Holmes isn’t the first player with off-field issues the Jets have acquired this off-season. Last month, the team sent a third round pick in 2011 to San Diego for Antonio Cromartie. Cromartie, who would be even money to get the Virgin Mary pregnant if he were alone in a room with her, has seven children by six women in five different states.

It should be noted that the Jets will be featured on HBO’s “Hard Knocks” series during training camp this year. Maybe the goal is to produce a reality show with more drama than “Jersey Shore.”

Or maybe they just don’t care.

Character flaws aside, the Jets recent additions will almost certainly make the team a trendy pick to represent the AFC in the Super Bowl this season. Holmes will return from suspension to join Braylon Edwards (currently facing assault charges) and Jerricho Cotchery to make up one of the top receiving corps’ in the league. Comartie will be a major contributor in what might already have been the best defense in the league.

Why should it matter if the team is on track to become New York’s sixth crime family by the time the season opens? Winning trumps all.

Of course, the Jets aren’t the only team following that motto. The Steelers may have had enough of Holmes, but it’s clear that quarterback Ben Roethlisberger still has a few swipes left on his get-out-of-jail free card.

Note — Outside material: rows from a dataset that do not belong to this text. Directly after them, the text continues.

(** * Trust-aware routing core of the 6G MANET simulation

    A shallow embedding of [scratch/sixg-wigig-sim.cc]: the link ledger
    ([BlockchainLedger]), the topology builder and path solver
    ([RoutingEngine]), the three trace callbacks that feed the ledger, the
    heartbeat that installs the routes, and the choice of the malicious
    nodes and of the flows in [main].

    ** Numbers

    The C++ code computes on [double].  The program below is written once
    against an interface [Arith] that lists the constants and operations
    the source uses, and is then read at two instances:

    - [binary64]: IEEE-754 double precision, through Rocq's primitive
      floats.  This is what the compiled program computes; the properties
      of trust, whose values are 1.0, 0.5 and 0.3 only, are proved at this
      instance by computation.
    - [exact s]: rationals extended with the two infinities and a
      not-a-number, without rounding and without overflow ([s] is the
      square root, left open).  Properties that are statements of real
      arithmetic (the moving average, path costs) are proved here, or for
      any arithmetic that satisfies the order laws [CostLaws].

    Identifiers are [uint32_t] in the source and [N] here; counters wrap
    around as the C++ types do. *)

From Stdlib Require Import ZArith NArith QArith Qround Lqa Floats Uint63 Ascii String List Bool Lia.
From stdpp Require Import gmap sorting.

Local Open Scope N_scope.
Set Warnings "-inexact-float,-clear-no-such-hyp".

(** ** The arithmetic interface *)

Class Arith (D : Type) := {
  d0 : D;            (* 0.0 *)
  d0_3 : D;          (* 0.3 *)
  d0_5 : D;          (* 0.5 *)
  d1 : D;            (* 1.0 *)
  d5 : D;            (* 5.0 *)
  d10 : D;           (* 10.0 *)
  d20 : D;           (* 20.0 *)
  d500 : D;          (* 500.0 *)
  dinf : D;          (* std::numeric_limits<double>::infinity() *)
  dadd : D → D → D;
  dsub : D → D → D;
  dmul : D → D → D;
  ddiv : D → D → D;
  dsqrt : D → D;     (* std::sqrt *)
  dltb : D → D → bool;   (* x < y *)
  dleb : D → D → bool;   (* x <= y *)
  deqb : D → D → bool;   (* x == y *)
  d_of_u32 : N → D   (* static_cast<double>(uint32_t) *)
}.

(** [std::max(a, b)] is [(a < b) ? b : a]. *)
Definition dmax {D} {Ar : Arith D} (a b : D) : D := if dltb a b then b else a.

(** *** IEEE-754 binary64 *)

#[export] Instance binary64 : Arith float := {|
  d0 := 0%float;
  d0_3 := 0.3%float;
  d0_5 := 0.5%float;
  d1 := 1%float;
  d5 := 5%float;
  d10 := 10%float;
  d20 := 20%float;
  d500 := 500%float;
  dinf := infinity;
  dadd := PrimFloat.add;
  dsub := PrimFloat.sub;
  dmul := PrimFloat.mul;
  ddiv := PrimFloat.div;
  dsqrt := PrimFloat.sqrt;
  dltb := PrimFloat.ltb;
  dleb := PrimFloat.leb;
  deqb := PrimFloat.eqb;
  d_of_u32 := fun n => PrimFloat.of_uint63 (Uint63.of_Z (Z.of_N n))
|}.

(** *** Exact extended rationals *)

Inductive xq : Type :=
  | XFin (q : Q)
  | XPInf
  | XNInf
  | XNaN.

Definition xq_add (x y : xq) : xq :=
  match x, y with
  | XNaN, _ | _, XNaN => XNaN
  | XPInf, XNInf | XNInf, XPInf => XNaN
  | XPInf, _ | _, XPInf => XPInf
  | XNInf, _ | _, XNInf => XNInf
  | XFin a, XFin b => XFin (Qred (a + b))
  end.

Definition xq_opp (x : xq) : xq :=
  match x with
  | XFin a => XFin (Qred (- a))
  | XPInf => XNInf
  | XNInf => XPInf
  | XNaN => XNaN
  end.

Definition xq_sub (x y : xq) : xq := xq_add x (xq_opp y).

(** Sign of an extended rational: [Lt] negative, [Eq] zero, [Gt] positive. *)
Definition xq_sign (x : xq) : option comparison :=
  match x with
  | XFin a => Some (Qcompare a 0)
  | XPInf => Some Gt
  | XNInf => Some Lt
  | XNaN => None
  end.

Definition xq_signed_inf (s1 s2 : comparison) : xq :=
  match s1, s2 with
  | Eq, _ | _, Eq => XNaN
  | Gt, Gt | Lt, Lt => XPInf
  | _, _ => XNInf
  end.

Definition xq_mul (x y : xq) : xq :=
  match x, y with
  | XFin a, XFin b => XFin (Qred (a * b))
  | _, _ =>
      match xq_sign x, xq_sign y with
      | Some s1, Some s2 => xq_signed_inf s1 s2
      | _, _ => XNaN
      end
  end.

Definition xq_div (x y : xq) : xq :=
  match x, y with
  | XNaN, _ | _, XNaN => XNaN
  | XFin a, XFin b =>
      match Qcompare b 0 with
      | Eq => match Qcompare a 0 with
              | Eq => XNaN
              | Gt => XPInf
              | Lt => XNInf
              end
      | _ => XFin (Qred (a / b))
      end
  | XFin _, _ => XFin 0
  | _, XFin b =>
      match xq_sign x with
      | Some s1 => xq_signed_inf s1 (match Qcompare b 0 with Lt => Lt | _ => Gt end)
      | None => XNaN
      end
  | _, _ => XNaN
  end.

Definition xq_ltb (x y : xq) : bool :=
  match x, y with
  | XNaN, _ | _, XNaN => false
  | XFin a, XFin b => match Qcompare a b with Lt => true | _ => false end
  | XNInf, XNInf => false
  | XNInf, _ => true
  | _, XNInf => false
  | XPInf, _ => false
  | XFin _, XPInf => true
  end.

Definition xq_eqb (x y : xq) : bool :=
  match x, y with
  | XFin a, XFin b => Qeq_bool a b
  | XPInf, XPInf | XNInf, XNInf => true
  | _, _ => false
  end.

Definition xq_leb (x y : xq) : bool := xq_ltb x y || xq_eqb x y.

Definition xq_sqrt (s : Q → Q) (x : xq) : xq :=
  match x with
  | XFin a => match Qcompare a 0 with Lt => XNaN | _ => XFin (s a) end
  | XPInf => XPInf
  | _ => XNaN
  end.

Because they have a crush on the Steelers’ do it right persona, some media members decided that the Holmes trade was supposed to serve as some kind of message to Roethlisberger. False. A message to Roethlisberger would be to suspend him even before Commissioner Roger Goodell got involved. Make it clear that if his name so much as appears in the news for anything other than football, his career in Pittsburgh would be over.

That didn’t happen because Big Ben is still worth big bucks in the eyes of the Rooney family.

Now he’ll get yet another chance to correct his behavior.
And that, as we head into the NFL draft, will be the lasting message to everyone entering the league. As long as you can get it done on the field, you can do what you want off it.

It takes an awful lot to strike out in the NFL.